Your task – When the line containing "p ← add_pill (pool s);" is found in the data below, copy it and each line after it through the line containing "(f : A → nat)", exactly and with no others.

Extracted information –
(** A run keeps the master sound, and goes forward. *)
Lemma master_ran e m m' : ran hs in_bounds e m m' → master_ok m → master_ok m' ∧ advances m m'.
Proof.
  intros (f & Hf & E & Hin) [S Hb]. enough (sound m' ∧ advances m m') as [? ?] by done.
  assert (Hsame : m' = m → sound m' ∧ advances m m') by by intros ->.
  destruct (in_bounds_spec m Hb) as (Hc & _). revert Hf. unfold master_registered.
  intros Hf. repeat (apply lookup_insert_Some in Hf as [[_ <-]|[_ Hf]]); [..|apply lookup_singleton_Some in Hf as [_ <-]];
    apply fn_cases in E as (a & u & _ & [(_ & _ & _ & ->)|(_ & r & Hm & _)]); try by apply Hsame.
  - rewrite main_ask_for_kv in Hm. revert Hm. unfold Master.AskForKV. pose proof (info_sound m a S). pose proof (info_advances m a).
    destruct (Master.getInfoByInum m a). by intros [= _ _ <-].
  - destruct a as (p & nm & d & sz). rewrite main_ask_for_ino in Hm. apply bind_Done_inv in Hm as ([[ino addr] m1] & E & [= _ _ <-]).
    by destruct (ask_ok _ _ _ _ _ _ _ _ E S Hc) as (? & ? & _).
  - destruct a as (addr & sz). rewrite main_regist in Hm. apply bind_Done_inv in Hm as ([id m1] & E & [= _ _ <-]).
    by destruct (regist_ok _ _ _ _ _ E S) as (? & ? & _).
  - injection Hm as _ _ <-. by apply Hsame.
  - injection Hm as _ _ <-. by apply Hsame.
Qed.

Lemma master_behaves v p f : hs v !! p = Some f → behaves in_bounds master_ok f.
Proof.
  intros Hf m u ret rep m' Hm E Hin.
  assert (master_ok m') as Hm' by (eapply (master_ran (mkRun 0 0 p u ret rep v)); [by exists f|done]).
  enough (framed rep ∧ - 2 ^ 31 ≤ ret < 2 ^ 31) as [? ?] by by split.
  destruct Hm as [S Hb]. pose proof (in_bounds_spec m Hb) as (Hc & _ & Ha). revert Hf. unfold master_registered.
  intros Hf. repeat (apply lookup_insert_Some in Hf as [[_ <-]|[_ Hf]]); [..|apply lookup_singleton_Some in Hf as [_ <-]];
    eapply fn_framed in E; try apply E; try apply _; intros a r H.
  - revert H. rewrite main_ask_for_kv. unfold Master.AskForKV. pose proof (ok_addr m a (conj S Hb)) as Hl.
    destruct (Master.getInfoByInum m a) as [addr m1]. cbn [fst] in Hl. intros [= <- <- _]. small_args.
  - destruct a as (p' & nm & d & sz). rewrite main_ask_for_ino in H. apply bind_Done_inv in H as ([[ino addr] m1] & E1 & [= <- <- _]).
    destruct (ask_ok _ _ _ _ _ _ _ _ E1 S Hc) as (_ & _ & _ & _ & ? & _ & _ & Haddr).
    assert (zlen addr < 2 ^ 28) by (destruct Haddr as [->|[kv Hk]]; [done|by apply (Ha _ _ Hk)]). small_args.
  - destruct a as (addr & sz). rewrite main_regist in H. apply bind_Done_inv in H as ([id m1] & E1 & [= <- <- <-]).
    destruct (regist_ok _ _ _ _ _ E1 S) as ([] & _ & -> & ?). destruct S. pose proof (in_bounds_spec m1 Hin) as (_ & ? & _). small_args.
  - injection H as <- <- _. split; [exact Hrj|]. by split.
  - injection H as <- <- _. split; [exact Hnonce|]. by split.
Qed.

...

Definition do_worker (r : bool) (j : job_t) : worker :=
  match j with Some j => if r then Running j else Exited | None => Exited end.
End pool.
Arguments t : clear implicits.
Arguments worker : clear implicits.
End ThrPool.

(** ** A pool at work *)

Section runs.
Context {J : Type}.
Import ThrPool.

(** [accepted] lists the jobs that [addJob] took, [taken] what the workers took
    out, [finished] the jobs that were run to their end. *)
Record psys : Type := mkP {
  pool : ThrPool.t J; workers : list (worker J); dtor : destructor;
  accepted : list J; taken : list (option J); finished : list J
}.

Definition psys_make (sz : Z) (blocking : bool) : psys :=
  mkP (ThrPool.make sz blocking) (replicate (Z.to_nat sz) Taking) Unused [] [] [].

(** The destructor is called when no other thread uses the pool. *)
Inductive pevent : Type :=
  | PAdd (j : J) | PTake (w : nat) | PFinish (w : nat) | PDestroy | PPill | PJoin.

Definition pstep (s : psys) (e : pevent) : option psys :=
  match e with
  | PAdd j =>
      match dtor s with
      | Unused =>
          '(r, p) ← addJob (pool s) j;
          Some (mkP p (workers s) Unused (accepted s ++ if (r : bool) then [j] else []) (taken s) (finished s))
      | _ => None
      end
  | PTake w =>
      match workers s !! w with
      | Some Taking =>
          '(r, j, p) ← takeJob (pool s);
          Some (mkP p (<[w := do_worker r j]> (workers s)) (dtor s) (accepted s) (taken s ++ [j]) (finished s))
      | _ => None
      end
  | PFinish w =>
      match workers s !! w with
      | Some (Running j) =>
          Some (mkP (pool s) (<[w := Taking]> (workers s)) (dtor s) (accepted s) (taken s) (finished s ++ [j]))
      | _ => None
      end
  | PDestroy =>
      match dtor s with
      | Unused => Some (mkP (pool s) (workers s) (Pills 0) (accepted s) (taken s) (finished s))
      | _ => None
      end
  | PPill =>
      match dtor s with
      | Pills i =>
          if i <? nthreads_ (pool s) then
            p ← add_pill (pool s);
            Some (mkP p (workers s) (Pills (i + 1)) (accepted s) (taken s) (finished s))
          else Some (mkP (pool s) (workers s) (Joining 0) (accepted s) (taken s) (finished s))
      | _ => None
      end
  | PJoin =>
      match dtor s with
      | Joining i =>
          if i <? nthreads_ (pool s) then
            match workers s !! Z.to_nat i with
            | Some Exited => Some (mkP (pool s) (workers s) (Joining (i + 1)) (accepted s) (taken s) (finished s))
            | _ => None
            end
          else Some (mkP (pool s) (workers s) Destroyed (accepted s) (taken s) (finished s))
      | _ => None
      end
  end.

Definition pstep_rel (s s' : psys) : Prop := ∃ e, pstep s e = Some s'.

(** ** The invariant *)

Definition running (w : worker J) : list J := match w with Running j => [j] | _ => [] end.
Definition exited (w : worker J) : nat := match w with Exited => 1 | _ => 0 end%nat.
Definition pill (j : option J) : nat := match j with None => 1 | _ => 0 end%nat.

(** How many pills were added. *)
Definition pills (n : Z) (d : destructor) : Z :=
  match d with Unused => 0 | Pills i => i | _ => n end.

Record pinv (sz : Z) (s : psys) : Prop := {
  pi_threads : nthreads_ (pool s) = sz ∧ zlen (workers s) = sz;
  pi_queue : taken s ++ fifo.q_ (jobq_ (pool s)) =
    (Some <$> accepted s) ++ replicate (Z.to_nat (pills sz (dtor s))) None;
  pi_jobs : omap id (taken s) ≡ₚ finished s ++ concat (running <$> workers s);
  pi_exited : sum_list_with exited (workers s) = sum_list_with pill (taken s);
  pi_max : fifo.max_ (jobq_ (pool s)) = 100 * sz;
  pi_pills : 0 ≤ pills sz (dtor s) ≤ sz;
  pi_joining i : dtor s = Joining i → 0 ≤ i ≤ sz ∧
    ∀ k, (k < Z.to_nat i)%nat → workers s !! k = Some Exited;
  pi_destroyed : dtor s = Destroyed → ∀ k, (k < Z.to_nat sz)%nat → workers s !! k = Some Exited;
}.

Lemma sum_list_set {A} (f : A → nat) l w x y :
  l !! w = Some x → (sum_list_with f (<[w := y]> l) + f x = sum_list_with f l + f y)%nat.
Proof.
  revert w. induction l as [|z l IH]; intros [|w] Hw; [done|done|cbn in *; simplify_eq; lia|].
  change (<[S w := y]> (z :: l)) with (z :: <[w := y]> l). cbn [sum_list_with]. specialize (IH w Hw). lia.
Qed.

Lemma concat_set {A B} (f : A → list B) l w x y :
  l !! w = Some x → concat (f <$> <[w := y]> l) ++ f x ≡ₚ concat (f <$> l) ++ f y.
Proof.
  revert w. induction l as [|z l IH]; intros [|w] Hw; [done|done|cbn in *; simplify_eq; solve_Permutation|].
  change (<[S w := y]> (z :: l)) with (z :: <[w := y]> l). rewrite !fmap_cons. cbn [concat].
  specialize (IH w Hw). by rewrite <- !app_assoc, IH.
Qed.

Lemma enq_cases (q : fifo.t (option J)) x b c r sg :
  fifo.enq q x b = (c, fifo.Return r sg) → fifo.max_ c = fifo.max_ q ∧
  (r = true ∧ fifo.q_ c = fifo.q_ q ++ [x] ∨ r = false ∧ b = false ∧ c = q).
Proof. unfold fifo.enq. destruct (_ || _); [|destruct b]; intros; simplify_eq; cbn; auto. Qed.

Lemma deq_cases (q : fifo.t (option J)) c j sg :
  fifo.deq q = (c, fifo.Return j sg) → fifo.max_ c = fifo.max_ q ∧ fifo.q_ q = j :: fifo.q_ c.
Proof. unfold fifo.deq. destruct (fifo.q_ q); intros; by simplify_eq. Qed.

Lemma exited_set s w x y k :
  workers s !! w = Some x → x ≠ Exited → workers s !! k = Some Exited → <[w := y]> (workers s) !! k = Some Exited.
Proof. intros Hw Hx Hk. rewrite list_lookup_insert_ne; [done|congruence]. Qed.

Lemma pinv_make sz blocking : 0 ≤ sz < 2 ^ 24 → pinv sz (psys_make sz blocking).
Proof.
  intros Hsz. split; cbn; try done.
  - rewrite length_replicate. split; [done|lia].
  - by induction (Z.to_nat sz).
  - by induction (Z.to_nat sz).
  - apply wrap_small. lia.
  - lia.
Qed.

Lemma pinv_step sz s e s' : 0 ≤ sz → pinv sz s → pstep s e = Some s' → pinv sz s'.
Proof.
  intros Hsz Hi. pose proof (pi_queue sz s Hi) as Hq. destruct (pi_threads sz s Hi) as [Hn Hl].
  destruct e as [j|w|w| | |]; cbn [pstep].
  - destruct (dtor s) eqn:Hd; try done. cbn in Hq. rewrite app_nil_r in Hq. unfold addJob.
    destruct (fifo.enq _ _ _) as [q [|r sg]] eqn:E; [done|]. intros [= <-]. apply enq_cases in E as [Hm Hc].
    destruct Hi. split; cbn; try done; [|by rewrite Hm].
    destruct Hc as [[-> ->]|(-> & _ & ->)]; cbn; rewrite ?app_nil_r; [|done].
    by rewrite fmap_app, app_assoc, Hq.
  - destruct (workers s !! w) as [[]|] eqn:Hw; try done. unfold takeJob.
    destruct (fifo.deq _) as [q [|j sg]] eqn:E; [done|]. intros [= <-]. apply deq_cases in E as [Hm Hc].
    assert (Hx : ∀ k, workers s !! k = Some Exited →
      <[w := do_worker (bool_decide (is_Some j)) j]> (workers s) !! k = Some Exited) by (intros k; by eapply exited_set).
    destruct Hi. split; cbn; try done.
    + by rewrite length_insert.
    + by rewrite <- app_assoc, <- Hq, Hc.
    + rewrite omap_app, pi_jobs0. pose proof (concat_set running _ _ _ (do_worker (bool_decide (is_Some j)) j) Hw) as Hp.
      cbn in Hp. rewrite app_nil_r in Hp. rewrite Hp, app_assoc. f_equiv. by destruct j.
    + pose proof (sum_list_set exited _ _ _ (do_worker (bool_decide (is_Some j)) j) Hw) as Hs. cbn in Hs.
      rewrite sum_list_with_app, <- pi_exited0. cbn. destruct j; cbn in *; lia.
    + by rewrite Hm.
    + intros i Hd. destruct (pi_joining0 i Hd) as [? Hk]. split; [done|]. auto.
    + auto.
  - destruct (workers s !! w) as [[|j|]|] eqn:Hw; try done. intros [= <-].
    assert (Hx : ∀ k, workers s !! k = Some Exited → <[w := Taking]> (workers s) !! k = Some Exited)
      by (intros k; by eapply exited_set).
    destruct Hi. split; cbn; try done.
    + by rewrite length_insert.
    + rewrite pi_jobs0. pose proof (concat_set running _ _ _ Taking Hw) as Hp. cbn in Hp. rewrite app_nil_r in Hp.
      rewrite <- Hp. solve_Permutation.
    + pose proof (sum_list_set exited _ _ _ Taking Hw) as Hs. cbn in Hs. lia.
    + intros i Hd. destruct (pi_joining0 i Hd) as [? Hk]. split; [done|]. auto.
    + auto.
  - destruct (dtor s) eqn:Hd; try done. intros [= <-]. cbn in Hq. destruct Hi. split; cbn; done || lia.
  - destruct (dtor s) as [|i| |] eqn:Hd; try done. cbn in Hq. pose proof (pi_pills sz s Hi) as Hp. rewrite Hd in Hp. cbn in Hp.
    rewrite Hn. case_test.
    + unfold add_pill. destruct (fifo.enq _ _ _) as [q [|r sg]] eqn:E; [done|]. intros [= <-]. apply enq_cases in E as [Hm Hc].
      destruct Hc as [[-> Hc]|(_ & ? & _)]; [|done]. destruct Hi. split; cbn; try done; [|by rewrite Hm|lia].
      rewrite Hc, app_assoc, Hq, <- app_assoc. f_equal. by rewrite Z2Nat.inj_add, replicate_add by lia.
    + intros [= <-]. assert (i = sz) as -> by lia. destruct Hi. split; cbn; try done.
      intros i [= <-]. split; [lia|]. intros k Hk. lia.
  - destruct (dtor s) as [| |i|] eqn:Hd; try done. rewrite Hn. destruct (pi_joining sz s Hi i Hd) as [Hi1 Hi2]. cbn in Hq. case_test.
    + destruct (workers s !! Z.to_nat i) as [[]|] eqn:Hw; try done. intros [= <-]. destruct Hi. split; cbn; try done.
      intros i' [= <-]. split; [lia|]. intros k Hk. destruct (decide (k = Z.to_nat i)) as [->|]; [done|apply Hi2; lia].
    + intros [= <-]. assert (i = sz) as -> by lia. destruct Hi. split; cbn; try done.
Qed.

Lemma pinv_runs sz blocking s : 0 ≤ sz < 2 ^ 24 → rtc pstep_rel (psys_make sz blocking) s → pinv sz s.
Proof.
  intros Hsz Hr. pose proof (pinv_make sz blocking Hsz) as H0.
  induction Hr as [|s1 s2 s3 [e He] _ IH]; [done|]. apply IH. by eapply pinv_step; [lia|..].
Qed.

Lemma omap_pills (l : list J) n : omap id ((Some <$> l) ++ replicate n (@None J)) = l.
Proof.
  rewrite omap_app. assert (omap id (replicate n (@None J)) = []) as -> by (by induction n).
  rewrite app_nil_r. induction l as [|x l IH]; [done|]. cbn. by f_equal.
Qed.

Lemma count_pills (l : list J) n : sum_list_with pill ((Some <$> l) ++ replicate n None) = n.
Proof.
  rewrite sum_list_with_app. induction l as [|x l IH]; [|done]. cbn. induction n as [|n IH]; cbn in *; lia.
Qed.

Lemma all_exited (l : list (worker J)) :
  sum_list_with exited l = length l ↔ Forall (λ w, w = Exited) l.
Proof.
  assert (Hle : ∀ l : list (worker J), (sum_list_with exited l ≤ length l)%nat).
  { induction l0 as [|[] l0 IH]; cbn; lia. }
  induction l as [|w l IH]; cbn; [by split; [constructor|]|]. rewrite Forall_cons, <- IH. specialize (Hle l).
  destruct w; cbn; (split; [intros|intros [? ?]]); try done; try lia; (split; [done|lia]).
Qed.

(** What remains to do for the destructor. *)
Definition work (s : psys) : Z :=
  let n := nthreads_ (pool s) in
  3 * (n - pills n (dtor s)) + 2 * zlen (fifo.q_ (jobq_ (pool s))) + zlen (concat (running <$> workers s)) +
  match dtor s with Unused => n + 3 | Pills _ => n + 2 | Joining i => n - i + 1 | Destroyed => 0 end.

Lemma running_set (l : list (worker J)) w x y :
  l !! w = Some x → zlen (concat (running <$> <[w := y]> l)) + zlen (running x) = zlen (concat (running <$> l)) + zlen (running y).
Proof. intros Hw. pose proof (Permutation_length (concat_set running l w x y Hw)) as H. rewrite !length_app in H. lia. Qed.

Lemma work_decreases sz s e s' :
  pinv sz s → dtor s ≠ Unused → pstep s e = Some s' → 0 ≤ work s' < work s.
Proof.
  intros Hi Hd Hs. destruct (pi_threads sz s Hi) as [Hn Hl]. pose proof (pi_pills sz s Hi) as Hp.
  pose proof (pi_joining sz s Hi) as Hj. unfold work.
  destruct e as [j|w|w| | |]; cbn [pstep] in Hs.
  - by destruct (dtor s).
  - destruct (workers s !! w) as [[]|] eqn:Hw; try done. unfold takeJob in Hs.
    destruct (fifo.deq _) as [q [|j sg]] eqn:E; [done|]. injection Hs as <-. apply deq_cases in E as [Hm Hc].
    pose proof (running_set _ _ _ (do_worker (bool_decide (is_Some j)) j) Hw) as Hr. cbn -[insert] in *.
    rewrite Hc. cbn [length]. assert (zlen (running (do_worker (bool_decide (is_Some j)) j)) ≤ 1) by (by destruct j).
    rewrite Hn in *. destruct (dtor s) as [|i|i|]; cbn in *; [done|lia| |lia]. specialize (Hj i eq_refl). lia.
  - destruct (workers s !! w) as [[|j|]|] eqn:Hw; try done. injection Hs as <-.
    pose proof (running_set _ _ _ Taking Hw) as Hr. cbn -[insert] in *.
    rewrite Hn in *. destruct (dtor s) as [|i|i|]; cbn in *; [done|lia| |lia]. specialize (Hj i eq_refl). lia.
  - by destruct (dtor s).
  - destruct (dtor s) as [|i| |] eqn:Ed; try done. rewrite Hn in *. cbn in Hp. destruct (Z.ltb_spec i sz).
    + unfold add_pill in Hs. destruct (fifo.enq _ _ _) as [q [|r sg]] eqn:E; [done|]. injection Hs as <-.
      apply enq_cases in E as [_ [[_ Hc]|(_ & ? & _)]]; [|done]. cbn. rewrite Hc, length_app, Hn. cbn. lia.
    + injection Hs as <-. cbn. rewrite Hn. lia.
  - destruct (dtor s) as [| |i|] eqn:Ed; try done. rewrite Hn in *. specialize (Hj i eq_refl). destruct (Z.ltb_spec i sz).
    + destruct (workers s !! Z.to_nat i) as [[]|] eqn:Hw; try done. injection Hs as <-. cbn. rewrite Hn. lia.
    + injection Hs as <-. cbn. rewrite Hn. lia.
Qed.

The answer –
            p ← add_pill (pool s);
            Some (mkP p (workers s) (Pills (i + 1)) (accepted s) (taken s) (finished s))
          else Some (mkP (pool s) (workers s) (Joining 0) (accepted s) (taken s) (finished s))
      | _ => None
      end
  | PJoin =>
      match dtor s with
      | Joining i =>
          if i <? nthreads_ (pool s) then
            match workers s !! Z.to_nat i with
            | Some Exited => Some (mkP (pool s) (workers s) (Joining (i + 1)) (accepted s) (taken s) (finished s))
            | _ => None
            end
          else Some (mkP (pool s) (workers s) Destroyed (accepted s) (taken s) (finished s))
      | _ => None
      end
  end.

Definition pstep_rel (s s' : psys) : Prop := ∃ e, pstep s e = Some s'.

(** ** The invariant *)

Definition running (w : worker J) : list J := match w with Running j => [j] | _ => [] end.
Definition exited (w : worker J) : nat := match w with Exited => 1 | _ => 0 end%nat.
Definition pill (j : option J) : nat := match j with None => 1 | _ => 0 end%nat.

(** How many pills were added. *)
Definition pills (n : Z) (d : destructor) : Z :=
  match d with Unused => 0 | Pills i => i | _ => n end.

Record pinv (sz : Z) (s : psys) : Prop := {
  pi_threads : nthreads_ (pool s) = sz ∧ zlen (workers s) = sz;
  pi_queue : taken s ++ fifo.q_ (jobq_ (pool s)) =
    (Some <$> accepted s) ++ replicate (Z.to_nat (pills sz (dtor s))) None;
  pi_jobs : omap id (taken s) ≡ₚ finished s ++ concat (running <$> workers s);
  pi_exited : sum_list_with exited (workers s) = sum_list_with pill (taken s);
  pi_max : fifo.max_ (jobq_ (pool s)) = 100 * sz;
  pi_pills : 0 ≤ pills sz (dtor s) ≤ sz;
  pi_joining i : dtor s = Joining i → 0 ≤ i ≤ sz ∧
    ∀ k, (k < Z.to_nat i)%nat → workers s !! k = Some Exited;
  pi_destroyed : dtor s = Destroyed → ∀ k, (k < Z.to_nat sz)%nat → workers s !! k = Some Exited;
}.

Lemma sum_list_set {A} (f : A → nat) l w x y :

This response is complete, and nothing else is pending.